→ **Task instructions**:
Below are several records. Retype exactly those lines running from the one with "(* ===== verification/FirstBranch.v ===== *)" through the one with "Fixpoint quiet_path (path", end lines included, and no others.

[Saved data entries]
== Segment start ==

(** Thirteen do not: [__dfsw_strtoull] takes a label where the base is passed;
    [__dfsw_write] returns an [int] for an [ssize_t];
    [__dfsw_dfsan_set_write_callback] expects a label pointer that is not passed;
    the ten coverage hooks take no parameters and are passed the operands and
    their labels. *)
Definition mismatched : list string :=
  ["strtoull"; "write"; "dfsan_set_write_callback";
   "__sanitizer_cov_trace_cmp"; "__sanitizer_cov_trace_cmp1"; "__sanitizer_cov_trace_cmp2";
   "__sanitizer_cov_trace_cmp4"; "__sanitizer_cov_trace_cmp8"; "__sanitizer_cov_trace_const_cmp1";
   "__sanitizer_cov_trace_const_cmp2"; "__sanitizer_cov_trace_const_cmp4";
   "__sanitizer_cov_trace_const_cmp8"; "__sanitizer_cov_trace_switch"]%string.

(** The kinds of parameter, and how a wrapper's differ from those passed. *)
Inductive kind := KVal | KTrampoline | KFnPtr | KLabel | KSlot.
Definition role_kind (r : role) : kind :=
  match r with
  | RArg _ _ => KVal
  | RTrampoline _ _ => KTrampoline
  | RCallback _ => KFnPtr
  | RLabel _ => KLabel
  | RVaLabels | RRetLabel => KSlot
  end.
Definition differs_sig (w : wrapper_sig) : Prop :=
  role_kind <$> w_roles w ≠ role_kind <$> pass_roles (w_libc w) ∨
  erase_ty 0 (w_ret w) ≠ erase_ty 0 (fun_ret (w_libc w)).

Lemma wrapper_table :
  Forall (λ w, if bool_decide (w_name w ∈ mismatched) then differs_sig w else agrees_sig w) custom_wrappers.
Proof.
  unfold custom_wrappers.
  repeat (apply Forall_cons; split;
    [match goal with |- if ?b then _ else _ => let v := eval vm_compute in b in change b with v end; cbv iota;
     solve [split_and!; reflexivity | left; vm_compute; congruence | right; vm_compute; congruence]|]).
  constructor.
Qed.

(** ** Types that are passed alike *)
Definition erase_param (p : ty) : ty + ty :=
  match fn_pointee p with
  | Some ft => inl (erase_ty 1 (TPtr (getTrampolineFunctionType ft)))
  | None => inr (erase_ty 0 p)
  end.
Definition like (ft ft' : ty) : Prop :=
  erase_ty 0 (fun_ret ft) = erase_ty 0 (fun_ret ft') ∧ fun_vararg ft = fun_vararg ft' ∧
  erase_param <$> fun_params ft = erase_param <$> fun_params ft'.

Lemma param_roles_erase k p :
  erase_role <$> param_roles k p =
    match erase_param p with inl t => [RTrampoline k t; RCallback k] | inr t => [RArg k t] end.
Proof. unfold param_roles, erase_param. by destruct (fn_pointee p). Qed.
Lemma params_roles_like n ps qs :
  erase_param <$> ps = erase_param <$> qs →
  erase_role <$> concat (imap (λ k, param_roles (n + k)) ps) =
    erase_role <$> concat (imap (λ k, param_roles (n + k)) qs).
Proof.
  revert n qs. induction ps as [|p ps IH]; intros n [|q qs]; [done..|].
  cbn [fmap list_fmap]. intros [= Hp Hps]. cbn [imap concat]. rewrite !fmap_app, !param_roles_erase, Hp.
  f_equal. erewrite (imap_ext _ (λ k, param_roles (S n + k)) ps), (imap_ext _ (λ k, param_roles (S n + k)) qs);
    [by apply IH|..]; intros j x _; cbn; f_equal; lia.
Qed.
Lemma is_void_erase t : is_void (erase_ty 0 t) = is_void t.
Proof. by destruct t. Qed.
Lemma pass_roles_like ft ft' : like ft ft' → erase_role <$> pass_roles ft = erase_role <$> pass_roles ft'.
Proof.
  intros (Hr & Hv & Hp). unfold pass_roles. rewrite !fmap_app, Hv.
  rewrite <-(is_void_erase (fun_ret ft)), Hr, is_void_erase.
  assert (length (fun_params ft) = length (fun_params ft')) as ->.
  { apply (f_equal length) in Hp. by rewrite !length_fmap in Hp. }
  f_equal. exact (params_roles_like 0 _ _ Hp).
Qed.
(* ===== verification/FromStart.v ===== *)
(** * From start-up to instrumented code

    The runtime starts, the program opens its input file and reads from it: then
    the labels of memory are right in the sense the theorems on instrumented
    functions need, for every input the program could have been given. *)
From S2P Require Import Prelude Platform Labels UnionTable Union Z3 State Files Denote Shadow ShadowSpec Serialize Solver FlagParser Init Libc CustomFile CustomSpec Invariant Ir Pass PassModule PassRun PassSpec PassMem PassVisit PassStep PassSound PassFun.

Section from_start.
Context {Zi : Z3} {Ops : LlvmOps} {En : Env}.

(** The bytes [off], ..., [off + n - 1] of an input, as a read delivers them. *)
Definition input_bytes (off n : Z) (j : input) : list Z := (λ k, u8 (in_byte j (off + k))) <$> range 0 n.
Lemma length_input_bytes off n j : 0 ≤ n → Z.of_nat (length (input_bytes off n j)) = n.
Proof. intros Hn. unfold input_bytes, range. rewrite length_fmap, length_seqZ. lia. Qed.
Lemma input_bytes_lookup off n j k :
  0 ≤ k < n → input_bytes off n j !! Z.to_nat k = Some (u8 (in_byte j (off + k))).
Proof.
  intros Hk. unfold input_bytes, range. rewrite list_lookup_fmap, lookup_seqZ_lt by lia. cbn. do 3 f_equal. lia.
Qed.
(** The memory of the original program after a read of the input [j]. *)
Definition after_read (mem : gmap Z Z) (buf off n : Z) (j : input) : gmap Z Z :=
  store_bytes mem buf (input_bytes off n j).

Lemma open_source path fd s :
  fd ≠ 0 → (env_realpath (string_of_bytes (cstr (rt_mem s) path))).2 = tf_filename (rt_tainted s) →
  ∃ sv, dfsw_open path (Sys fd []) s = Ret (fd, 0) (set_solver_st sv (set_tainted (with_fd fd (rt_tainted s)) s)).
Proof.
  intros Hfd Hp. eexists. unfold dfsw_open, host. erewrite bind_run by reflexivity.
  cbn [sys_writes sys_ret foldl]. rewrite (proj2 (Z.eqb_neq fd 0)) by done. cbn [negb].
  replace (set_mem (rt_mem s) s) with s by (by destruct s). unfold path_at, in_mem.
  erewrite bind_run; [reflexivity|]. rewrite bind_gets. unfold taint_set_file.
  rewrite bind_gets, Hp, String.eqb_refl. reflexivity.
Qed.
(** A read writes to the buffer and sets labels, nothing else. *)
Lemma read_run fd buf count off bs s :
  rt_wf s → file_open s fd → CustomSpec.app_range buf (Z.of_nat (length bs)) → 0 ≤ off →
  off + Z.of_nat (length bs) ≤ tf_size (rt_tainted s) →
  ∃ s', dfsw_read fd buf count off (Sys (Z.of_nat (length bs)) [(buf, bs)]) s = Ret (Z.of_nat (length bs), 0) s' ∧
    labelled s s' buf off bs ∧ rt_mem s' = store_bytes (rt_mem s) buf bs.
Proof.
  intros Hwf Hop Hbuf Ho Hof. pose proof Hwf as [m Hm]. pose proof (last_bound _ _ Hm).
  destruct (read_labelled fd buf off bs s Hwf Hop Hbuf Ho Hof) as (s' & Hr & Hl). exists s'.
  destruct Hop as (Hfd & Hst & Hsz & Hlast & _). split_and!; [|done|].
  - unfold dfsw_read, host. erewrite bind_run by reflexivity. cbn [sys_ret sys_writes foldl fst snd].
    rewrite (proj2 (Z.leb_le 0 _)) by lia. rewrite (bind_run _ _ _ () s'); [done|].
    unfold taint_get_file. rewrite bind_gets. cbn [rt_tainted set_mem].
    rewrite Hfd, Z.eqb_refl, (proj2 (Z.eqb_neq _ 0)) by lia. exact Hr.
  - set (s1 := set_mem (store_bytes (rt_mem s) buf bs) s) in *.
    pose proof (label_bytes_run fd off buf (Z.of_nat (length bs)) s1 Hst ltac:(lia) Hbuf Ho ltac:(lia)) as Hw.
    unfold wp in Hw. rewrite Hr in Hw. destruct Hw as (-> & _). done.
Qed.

== Segment end ==
== Segment start ==

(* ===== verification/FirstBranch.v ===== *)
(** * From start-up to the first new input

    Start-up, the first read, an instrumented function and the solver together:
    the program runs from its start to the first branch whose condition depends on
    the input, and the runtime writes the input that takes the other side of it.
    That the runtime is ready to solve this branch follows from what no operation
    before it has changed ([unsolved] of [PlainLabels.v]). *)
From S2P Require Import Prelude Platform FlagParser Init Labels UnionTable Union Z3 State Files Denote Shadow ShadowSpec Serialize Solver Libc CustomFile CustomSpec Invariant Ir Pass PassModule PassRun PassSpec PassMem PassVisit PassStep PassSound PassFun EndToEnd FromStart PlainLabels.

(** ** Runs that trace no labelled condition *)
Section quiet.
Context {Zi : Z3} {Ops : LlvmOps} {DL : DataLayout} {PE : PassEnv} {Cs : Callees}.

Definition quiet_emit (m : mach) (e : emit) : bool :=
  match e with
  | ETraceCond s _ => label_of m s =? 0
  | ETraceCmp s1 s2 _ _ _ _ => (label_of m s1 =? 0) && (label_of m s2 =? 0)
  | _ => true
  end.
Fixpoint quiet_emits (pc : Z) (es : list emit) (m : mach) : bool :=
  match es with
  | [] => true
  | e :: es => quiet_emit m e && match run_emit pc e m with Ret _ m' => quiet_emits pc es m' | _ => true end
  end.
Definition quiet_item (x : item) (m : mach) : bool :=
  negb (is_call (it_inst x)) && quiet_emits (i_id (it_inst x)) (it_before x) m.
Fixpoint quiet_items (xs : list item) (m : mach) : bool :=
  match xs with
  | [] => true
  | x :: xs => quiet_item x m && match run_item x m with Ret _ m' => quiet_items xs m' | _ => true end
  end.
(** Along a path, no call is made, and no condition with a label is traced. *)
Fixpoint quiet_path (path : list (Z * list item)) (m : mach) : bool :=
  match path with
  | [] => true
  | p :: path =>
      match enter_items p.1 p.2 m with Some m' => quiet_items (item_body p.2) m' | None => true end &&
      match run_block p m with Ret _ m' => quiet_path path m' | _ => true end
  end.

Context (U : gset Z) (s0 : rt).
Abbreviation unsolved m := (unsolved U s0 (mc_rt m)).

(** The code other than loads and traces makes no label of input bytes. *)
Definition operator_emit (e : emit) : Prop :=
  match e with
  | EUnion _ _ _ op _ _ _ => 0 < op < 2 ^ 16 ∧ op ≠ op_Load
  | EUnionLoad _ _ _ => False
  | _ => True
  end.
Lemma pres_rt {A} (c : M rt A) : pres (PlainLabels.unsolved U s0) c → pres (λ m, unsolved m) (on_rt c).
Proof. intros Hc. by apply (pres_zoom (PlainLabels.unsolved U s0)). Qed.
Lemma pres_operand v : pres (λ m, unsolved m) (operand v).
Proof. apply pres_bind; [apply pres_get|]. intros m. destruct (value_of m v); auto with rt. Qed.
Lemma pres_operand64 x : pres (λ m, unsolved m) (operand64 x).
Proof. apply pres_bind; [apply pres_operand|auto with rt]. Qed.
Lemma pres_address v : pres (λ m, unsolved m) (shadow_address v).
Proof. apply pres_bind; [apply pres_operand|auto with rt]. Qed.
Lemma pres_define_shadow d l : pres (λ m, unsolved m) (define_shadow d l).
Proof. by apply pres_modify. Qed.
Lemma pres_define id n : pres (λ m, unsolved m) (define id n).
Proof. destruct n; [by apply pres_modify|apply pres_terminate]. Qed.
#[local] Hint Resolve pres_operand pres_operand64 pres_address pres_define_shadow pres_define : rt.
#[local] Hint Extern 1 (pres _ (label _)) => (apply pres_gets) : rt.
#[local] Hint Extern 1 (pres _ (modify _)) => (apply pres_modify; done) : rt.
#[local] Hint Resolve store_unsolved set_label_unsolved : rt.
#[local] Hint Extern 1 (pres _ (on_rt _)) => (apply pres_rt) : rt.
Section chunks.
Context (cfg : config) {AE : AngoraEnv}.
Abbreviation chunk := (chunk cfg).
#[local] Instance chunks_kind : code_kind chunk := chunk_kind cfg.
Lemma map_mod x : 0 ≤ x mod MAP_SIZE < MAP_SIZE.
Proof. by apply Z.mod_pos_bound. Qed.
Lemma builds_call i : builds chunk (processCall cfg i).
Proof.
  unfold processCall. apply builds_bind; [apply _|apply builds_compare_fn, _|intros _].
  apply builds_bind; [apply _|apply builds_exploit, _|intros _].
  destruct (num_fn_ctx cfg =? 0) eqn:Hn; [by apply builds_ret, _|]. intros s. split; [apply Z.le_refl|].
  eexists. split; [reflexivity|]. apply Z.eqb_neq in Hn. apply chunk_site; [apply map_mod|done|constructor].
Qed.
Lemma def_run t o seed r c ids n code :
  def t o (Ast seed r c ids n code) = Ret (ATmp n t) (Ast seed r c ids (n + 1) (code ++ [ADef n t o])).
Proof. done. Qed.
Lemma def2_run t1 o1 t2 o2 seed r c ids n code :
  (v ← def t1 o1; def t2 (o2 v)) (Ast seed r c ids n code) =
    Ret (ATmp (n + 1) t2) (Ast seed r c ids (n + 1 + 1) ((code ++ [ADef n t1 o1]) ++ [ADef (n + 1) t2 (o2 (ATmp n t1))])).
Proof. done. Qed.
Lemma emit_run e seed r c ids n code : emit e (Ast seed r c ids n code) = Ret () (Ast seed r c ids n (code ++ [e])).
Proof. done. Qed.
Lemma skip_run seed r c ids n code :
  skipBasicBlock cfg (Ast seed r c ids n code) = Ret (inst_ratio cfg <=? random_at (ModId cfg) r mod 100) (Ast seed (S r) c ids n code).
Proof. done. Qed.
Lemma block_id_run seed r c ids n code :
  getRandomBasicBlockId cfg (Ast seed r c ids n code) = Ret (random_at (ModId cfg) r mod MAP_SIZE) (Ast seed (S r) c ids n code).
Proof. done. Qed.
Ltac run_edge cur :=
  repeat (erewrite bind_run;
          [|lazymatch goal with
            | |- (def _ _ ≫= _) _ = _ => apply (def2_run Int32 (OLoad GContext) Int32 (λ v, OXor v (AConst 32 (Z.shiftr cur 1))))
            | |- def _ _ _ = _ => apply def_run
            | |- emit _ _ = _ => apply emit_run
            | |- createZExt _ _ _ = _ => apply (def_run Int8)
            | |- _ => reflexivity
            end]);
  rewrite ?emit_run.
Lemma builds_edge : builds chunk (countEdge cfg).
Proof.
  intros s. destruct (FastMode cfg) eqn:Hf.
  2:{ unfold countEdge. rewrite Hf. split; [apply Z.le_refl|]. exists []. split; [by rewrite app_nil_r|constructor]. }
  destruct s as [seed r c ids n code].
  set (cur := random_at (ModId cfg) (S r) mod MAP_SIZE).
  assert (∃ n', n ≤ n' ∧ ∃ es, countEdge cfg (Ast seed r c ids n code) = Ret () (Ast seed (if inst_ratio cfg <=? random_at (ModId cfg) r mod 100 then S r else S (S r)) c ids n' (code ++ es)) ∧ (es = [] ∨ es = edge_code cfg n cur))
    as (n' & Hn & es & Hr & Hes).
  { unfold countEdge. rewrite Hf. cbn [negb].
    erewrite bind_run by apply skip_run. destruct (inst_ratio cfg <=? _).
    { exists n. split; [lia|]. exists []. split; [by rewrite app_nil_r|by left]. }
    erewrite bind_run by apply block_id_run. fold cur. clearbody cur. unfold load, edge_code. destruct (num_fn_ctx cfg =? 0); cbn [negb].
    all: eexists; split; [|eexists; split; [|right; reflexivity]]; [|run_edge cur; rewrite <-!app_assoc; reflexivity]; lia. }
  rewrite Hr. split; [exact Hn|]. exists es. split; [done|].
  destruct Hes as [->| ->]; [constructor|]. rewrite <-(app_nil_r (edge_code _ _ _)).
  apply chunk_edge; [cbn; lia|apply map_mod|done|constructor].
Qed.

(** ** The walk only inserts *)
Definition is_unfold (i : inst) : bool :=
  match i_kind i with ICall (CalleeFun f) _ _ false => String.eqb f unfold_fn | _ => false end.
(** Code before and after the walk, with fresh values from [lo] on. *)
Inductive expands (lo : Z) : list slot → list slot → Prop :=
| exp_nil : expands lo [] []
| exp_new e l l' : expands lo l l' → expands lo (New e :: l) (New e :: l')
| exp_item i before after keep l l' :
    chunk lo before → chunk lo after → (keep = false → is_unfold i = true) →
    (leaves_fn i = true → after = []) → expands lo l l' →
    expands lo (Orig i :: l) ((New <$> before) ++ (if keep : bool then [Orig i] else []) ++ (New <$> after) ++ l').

== Segment end ==

→ **Task response**:
(* ===== verification/FirstBranch.v ===== *)
(** * From start-up to the first new input

    Start-up, the first read, an instrumented function and the solver together:
    the program runs from its start to the first branch whose condition depends on
    the input, and the runtime writes the input that takes the other side of it.
    That the runtime is ready to solve this branch follows from what no operation
    before it has changed ([unsolved] of [PlainLabels.v]). *)
From S2P Require Import Prelude Platform FlagParser Init Labels UnionTable Union Z3 State Files Denote Shadow ShadowSpec Serialize Solver Libc CustomFile CustomSpec Invariant Ir Pass PassModule PassRun PassSpec PassMem PassVisit PassStep PassSound PassFun EndToEnd FromStart PlainLabels.

(** ** Runs that trace no labelled condition *)
Section quiet.
Context {Zi : Z3} {Ops : LlvmOps} {DL : DataLayout} {PE : PassEnv} {Cs : Callees}.

Definition quiet_emit (m : mach) (e : emit) : bool :=
  match e with
  | ETraceCond s _ => label_of m s =? 0
  | ETraceCmp s1 s2 _ _ _ _ => (label_of m s1 =? 0) && (label_of m s2 =? 0)
  | _ => true
  end.
Fixpoint quiet_emits (pc : Z) (es : list emit) (m : mach) : bool :=
  match es with
  | [] => true
  | e :: es => quiet_emit m e && match run_emit pc e m with Ret _ m' => quiet_emits pc es m' | _ => true end
  end.
Definition quiet_item (x : item) (m : mach) : bool :=
  negb (is_call (it_inst x)) && quiet_emits (i_id (it_inst x)) (it_before x) m.
Fixpoint quiet_items (xs : list item) (m : mach) : bool :=
  match xs with
  | [] => true
  | x :: xs => quiet_item x m && match run_item x m with Ret _ m' => quiet_items xs m' | _ => true end
  end.
(** Along a path, no call is made, and no condition with a label is traced. *)
Fixpoint quiet_path (path : list (Z * list item)) (m : mach) : bool :=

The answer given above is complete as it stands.